Top of Excerpted records
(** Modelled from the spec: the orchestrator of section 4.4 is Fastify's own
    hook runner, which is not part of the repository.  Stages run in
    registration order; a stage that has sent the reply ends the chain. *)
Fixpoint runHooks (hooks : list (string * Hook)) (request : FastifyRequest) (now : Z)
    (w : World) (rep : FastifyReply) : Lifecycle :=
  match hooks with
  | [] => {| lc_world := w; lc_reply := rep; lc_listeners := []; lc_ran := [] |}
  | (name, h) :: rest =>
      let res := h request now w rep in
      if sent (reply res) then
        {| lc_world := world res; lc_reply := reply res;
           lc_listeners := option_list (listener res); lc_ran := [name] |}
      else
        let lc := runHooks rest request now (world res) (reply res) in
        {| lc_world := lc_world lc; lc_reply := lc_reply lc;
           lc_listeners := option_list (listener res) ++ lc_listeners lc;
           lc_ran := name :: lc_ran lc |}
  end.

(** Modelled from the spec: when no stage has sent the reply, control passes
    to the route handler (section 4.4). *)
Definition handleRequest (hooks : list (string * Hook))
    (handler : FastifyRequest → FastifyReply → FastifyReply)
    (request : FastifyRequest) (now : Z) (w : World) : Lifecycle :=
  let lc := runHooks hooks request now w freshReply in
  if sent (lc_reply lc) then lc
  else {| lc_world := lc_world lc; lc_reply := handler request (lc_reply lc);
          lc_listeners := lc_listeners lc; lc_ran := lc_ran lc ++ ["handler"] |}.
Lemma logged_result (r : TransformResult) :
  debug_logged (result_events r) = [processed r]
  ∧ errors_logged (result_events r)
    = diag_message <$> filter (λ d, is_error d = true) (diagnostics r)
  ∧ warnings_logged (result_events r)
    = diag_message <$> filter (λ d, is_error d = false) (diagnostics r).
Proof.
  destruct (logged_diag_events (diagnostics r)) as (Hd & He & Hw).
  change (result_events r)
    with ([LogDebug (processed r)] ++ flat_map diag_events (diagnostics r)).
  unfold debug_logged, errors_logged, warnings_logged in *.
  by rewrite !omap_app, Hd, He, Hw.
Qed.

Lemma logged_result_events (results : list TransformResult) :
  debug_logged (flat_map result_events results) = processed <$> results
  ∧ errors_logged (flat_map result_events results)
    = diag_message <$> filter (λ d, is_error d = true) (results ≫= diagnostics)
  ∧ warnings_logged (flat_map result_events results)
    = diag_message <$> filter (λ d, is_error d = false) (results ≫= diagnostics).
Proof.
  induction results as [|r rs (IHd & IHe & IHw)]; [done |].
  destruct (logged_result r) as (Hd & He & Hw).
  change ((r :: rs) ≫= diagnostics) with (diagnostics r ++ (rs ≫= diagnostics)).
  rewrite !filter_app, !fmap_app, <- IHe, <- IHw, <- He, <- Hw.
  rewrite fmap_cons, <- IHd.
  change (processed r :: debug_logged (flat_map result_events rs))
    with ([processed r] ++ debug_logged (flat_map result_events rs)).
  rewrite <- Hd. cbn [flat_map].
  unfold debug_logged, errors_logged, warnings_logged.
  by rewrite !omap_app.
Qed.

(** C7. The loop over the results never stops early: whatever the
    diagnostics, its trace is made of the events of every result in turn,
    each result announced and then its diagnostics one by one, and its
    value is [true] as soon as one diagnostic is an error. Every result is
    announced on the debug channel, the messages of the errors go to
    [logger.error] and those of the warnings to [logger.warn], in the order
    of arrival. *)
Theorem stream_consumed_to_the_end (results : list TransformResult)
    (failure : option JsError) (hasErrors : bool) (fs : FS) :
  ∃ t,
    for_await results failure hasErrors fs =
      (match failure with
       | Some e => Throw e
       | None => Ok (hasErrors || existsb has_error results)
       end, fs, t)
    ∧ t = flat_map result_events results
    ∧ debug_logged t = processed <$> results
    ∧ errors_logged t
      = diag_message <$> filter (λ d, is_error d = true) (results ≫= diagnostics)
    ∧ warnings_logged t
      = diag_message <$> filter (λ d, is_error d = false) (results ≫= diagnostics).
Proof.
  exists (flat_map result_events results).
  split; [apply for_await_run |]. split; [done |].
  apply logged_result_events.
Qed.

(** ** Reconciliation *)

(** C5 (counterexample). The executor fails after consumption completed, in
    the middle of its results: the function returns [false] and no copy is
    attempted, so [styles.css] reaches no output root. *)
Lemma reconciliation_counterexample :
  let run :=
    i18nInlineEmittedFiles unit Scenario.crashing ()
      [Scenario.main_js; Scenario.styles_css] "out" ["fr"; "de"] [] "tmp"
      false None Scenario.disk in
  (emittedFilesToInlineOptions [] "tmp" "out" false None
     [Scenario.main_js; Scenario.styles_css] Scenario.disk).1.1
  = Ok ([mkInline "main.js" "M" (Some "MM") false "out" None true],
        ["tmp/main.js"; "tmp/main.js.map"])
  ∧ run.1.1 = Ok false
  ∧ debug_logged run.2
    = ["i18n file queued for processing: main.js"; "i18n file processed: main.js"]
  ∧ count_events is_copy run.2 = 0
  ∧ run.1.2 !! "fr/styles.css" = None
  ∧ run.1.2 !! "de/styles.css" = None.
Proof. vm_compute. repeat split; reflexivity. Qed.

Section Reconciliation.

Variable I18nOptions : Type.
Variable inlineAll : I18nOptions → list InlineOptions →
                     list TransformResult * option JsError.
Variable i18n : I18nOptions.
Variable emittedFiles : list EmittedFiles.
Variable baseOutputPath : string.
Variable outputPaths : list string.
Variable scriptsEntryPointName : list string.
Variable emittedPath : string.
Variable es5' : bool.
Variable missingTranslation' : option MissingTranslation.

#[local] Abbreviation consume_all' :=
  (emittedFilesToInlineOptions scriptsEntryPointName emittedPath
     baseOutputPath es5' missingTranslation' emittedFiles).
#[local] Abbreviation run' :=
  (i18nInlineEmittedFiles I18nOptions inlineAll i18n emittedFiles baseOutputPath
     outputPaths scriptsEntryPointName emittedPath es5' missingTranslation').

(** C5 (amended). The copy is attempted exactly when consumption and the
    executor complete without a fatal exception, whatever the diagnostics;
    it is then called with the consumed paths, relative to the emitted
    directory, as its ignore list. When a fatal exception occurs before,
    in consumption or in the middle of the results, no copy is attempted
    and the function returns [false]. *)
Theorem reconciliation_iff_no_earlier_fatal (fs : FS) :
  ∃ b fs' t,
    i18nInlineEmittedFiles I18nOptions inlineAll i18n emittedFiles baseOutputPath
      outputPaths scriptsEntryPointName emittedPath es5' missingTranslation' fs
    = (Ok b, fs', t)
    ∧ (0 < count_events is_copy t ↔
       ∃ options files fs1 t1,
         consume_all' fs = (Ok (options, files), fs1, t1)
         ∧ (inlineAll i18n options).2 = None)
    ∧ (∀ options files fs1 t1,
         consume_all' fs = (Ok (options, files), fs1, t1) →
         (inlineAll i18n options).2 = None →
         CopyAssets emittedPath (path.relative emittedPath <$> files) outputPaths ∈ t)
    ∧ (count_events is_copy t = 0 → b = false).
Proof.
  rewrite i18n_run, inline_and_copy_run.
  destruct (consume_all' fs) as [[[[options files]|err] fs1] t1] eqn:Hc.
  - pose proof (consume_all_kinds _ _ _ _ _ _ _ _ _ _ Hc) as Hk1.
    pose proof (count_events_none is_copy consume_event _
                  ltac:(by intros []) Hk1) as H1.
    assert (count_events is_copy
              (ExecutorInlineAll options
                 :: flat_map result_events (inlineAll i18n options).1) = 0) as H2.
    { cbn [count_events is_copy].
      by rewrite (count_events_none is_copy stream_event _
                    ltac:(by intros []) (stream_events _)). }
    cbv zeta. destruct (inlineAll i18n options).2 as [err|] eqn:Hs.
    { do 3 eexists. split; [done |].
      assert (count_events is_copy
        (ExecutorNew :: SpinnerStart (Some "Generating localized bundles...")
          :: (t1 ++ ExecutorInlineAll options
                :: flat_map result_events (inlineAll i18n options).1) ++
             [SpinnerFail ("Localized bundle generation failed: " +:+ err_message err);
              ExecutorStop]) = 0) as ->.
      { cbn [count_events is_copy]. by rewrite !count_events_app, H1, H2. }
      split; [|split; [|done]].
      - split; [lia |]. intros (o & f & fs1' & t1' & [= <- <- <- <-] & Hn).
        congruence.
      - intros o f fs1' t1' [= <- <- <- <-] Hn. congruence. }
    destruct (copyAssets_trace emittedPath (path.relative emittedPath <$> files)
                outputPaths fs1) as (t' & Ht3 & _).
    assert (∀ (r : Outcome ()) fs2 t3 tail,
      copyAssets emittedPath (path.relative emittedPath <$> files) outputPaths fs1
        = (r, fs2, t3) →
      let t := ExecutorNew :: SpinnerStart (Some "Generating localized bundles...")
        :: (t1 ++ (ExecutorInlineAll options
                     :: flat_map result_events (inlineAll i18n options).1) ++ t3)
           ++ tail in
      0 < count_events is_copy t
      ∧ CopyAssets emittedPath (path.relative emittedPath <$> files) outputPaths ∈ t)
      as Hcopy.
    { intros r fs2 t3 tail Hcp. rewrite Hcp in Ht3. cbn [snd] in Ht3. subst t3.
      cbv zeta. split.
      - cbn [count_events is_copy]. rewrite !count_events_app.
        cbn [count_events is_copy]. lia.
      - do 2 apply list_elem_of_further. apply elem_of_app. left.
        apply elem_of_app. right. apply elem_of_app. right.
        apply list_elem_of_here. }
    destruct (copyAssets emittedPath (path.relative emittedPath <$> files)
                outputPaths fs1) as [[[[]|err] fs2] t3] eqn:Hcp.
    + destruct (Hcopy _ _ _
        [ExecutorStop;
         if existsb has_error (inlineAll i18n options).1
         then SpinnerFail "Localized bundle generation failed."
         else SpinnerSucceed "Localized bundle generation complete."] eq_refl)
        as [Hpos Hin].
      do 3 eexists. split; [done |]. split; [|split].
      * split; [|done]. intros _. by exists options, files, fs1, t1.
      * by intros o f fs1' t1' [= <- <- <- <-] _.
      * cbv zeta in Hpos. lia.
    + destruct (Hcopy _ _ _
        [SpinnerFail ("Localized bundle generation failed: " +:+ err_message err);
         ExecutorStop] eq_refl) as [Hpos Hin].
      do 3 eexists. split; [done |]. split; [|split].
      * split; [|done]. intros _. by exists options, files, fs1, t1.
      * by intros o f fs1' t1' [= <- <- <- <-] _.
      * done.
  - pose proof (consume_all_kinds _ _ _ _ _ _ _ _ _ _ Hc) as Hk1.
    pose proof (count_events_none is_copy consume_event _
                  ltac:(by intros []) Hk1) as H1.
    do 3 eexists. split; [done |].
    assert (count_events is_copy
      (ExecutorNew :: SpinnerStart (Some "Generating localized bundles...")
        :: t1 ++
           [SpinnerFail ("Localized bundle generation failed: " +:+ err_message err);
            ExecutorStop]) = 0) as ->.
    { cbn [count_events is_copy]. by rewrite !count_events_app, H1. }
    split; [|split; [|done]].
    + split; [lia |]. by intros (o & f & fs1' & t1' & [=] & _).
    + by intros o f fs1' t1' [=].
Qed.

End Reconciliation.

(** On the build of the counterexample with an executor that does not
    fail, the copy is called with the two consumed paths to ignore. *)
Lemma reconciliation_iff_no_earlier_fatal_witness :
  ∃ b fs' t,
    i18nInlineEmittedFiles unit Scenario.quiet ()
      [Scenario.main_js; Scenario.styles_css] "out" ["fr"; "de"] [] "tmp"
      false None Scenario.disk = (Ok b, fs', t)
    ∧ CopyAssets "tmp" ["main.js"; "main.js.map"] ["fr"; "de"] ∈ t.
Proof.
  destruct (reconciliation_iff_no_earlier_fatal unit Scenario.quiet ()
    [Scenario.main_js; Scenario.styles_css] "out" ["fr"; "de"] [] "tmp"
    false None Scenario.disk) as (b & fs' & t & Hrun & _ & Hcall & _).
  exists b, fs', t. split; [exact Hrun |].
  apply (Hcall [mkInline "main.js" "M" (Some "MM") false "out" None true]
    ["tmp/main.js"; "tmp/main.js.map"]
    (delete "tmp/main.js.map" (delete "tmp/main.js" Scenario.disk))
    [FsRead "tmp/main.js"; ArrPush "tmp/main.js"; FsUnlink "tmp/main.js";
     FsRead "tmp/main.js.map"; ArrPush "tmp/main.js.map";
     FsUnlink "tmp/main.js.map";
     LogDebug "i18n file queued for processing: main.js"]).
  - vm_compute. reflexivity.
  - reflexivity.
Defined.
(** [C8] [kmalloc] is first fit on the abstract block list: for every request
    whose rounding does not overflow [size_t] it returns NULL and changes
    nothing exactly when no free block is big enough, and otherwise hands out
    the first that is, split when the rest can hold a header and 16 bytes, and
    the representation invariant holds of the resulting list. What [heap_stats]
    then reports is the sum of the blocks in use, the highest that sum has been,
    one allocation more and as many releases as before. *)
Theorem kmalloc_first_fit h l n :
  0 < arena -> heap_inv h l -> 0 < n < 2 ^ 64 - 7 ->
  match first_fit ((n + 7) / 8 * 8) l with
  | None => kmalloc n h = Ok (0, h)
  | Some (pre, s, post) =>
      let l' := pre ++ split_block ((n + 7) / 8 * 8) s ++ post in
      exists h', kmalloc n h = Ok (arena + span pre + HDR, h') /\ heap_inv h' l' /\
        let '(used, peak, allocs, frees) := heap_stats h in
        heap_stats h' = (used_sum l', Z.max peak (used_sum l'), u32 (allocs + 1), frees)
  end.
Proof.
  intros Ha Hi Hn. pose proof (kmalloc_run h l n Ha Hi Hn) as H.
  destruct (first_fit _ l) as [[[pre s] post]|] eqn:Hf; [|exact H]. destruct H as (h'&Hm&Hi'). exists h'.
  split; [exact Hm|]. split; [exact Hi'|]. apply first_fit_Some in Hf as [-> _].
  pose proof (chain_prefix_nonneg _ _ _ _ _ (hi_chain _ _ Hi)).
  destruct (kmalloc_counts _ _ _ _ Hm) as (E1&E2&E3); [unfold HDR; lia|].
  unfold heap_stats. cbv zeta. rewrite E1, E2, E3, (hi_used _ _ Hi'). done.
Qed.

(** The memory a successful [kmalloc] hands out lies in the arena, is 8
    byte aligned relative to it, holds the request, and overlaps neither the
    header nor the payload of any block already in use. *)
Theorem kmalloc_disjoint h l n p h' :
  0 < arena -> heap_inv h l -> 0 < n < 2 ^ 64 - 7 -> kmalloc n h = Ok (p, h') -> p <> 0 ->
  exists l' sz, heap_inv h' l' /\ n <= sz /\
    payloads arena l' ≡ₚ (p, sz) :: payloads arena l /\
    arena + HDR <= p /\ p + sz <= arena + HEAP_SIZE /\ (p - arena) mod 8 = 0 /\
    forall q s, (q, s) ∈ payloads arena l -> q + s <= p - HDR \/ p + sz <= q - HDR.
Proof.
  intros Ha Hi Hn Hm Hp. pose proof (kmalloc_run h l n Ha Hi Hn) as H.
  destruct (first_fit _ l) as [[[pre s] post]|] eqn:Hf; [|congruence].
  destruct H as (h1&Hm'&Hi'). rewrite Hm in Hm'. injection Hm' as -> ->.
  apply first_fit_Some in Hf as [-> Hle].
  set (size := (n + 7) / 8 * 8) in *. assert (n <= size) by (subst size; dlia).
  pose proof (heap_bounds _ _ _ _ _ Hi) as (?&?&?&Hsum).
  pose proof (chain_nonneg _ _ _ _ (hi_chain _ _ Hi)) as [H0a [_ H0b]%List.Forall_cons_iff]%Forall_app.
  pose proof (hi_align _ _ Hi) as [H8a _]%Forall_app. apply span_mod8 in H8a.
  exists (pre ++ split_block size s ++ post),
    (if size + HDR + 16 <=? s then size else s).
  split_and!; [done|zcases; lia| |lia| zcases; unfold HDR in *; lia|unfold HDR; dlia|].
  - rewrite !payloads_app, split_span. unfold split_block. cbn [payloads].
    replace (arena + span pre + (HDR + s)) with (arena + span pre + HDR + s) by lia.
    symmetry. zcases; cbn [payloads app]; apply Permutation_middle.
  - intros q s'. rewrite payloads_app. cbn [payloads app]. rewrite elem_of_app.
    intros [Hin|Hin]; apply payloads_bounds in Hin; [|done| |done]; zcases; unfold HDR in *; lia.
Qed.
Bottom of Excerpted records
#### What is needed:
Of the lines above, output exactly those from the line bearing "then reports is" through the line bearing "pose proof (heap_bounds", inclusive.

#### Finished task:
    then reports is the sum of the blocks in use, the highest that sum has been,
    one allocation more and as many releases as before. *)
Theorem kmalloc_first_fit h l n :
  0 < arena -> heap_inv h l -> 0 < n < 2 ^ 64 - 7 ->
  match first_fit ((n + 7) / 8 * 8) l with
  | None => kmalloc n h = Ok (0, h)
  | Some (pre, s, post) =>
      let l' := pre ++ split_block ((n + 7) / 8 * 8) s ++ post in
      exists h', kmalloc n h = Ok (arena + span pre + HDR, h') /\ heap_inv h' l' /\
        let '(used, peak, allocs, frees) := heap_stats h in
        heap_stats h' = (used_sum l', Z.max peak (used_sum l'), u32 (allocs + 1), frees)
  end.
Proof.
  intros Ha Hi Hn. pose proof (kmalloc_run h l n Ha Hi Hn) as H.
  destruct (first_fit _ l) as [[[pre s] post]|] eqn:Hf; [|exact H]. destruct H as (h'&Hm&Hi'). exists h'.
  split; [exact Hm|]. split; [exact Hi'|]. apply first_fit_Some in Hf as [-> _].
  pose proof (chain_prefix_nonneg _ _ _ _ _ (hi_chain _ _ Hi)).
  destruct (kmalloc_counts _ _ _ _ Hm) as (E1&E2&E3); [unfold HDR; lia|].
  unfold heap_stats. cbv zeta. rewrite E1, E2, E3, (hi_used _ _ Hi'). done.
Qed.

(** The memory a successful [kmalloc] hands out lies in the arena, is 8
    byte aligned relative to it, holds the request, and overlaps neither the
    header nor the payload of any block already in use. *)
Theorem kmalloc_disjoint h l n p h' :
  0 < arena -> heap_inv h l -> 0 < n < 2 ^ 64 - 7 -> kmalloc n h = Ok (p, h') -> p <> 0 ->
  exists l' sz, heap_inv h' l' /\ n <= sz /\
    payloads arena l' ≡ₚ (p, sz) :: payloads arena l /\
    arena + HDR <= p /\ p + sz <= arena + HEAP_SIZE /\ (p - arena) mod 8 = 0 /\
    forall q s, (q, s) ∈ payloads arena l -> q + s <= p - HDR \/ p + sz <= q - HDR.
Proof.
  intros Ha Hi Hn Hm Hp. pose proof (kmalloc_run h l n Ha Hi Hn) as H.
  destruct (first_fit _ l) as [[[pre s] post]|] eqn:Hf; [|congruence].
  destruct H as (h1&Hm'&Hi'). rewrite Hm in Hm'. injection Hm' as -> ->.
  apply first_fit_Some in Hf as [-> Hle].
  set (size := (n + 7) / 8 * 8) in *. assert (n <= size) by (subst size; dlia).
  pose proof (heap_bounds _ _ _ _ _ Hi) as (?&?&?&Hsum).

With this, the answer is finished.